Hearing two loud bangs at 12.30 p.m. on APRIL 7th, 1914, Mrs. Mary Upton thought a tyre had burst outside her home in North Road, Brighton. By 3 p.m., however, it occurred to her that the married couple who had become her lodgers three days earlier, occupying her front upstairs bedroom, seemed strangely quiet. She had taken them a cup of tea that morning, but had since seen nothing of them, so she went to their room and knocked on the door. There was no reply.

Opening the door, she was horrified to see them lying on the bed, covered in blood. Maud Clifford, 24, was dead, shot through the head. Her husband Percy Evelyn Clifford, 32, was unconscious. There was a bullet-hole in his head, and his right hand dangled from the bedside. Beneath it a Colt revolver lay on the floor.
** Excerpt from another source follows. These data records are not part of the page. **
Lemma print_only_run_witness :
  run (test_env argv_print) (answers_print ++ [])
  = (Ok tt,
     mkWorld [Popen _EXECUTABLE_PATH;
              Print debug_line;
              Write (get_request (test_env argv_print) "Access" "test.txt");
              Write (get_request (test_env argv_print) "Modification" "test.txt");
              Write (get_request (test_env argv_print) "Creation" "test.txt");
              Print ("access_time:       "
                     ++ str_datetime (mkDatetime 2020 1 1 0 0 0 0 None));
              Print ("modification_time: "
                     ++ str_datetime (mkDatetime 2020 1 1 0 0 1 234567 None));
              Print ("birth_time:        "
                     ++ str_datetime (mkDatetime 2000 2 28 13 3 30 0 None));
              Close]
             [])
  /\ exit_status (fst (run (test_env argv_print) (answers_print ++ []))) = 0.
Proof.
  apply (print_only_run (test_env argv_print) "./timestomp.py" "test.txt" []
           _ _ _ [] "637134336000000000" "637134336012345670"
           "630873398100000000"
           637134336000000000 637134336012345670 630873398100000000);
    vm_compute; reflexivity.
Defined.

(** What the witness prints, as text. *)
Example print_only_output :
  filter (fun e => negb (contacts_child e))
         (trace (snd (run (test_env argv_print) answers_print)))
  = [Print "DEBUG: made it here";
     Print "access_time:       2020-01-01 00:00:00";
     Print "modification_time: 2020-01-01 00:00:01.234567";
     Print "birth_time:        2000-02-28 13:03:30";
     Close].
Proof. vm_compute. reflexivity. Qed.

(** ** Computations that neither exit nor print the usage text *)

Lemma benign_ret {A} (a : A) : benign (ret a).
Proof.
  intros w. split; [discriminate|]. exists []. cbn.
  rewrite app_nil_r. auto.
Qed.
At the inquest on Mrs. Clifford the coroner read out several letters written by Percy Clifford and found in the couple’s room. One, addressed to Clifford’s mother, said: “I am on the verge of distraction. I have found out that Maud is playing with three men, besides myself. That must not happen. She has told the most awful lies about everything…Bury us together. I have no regrets because I have lived my life. You must show this to the coroner.”

After Clifford recovered in hospital, a different story emerged when he appeared at Sussex Assizes charged with his wife’s murder and with attempted suicide. It transpired that Maud Clifford had been a prostitute, her husband living on her immoral earnings.

The defence tried but failed to prove insanity, and Clifford was convicted and sentenced to death. He was executed at Lewes Prison on August 12th, 1914.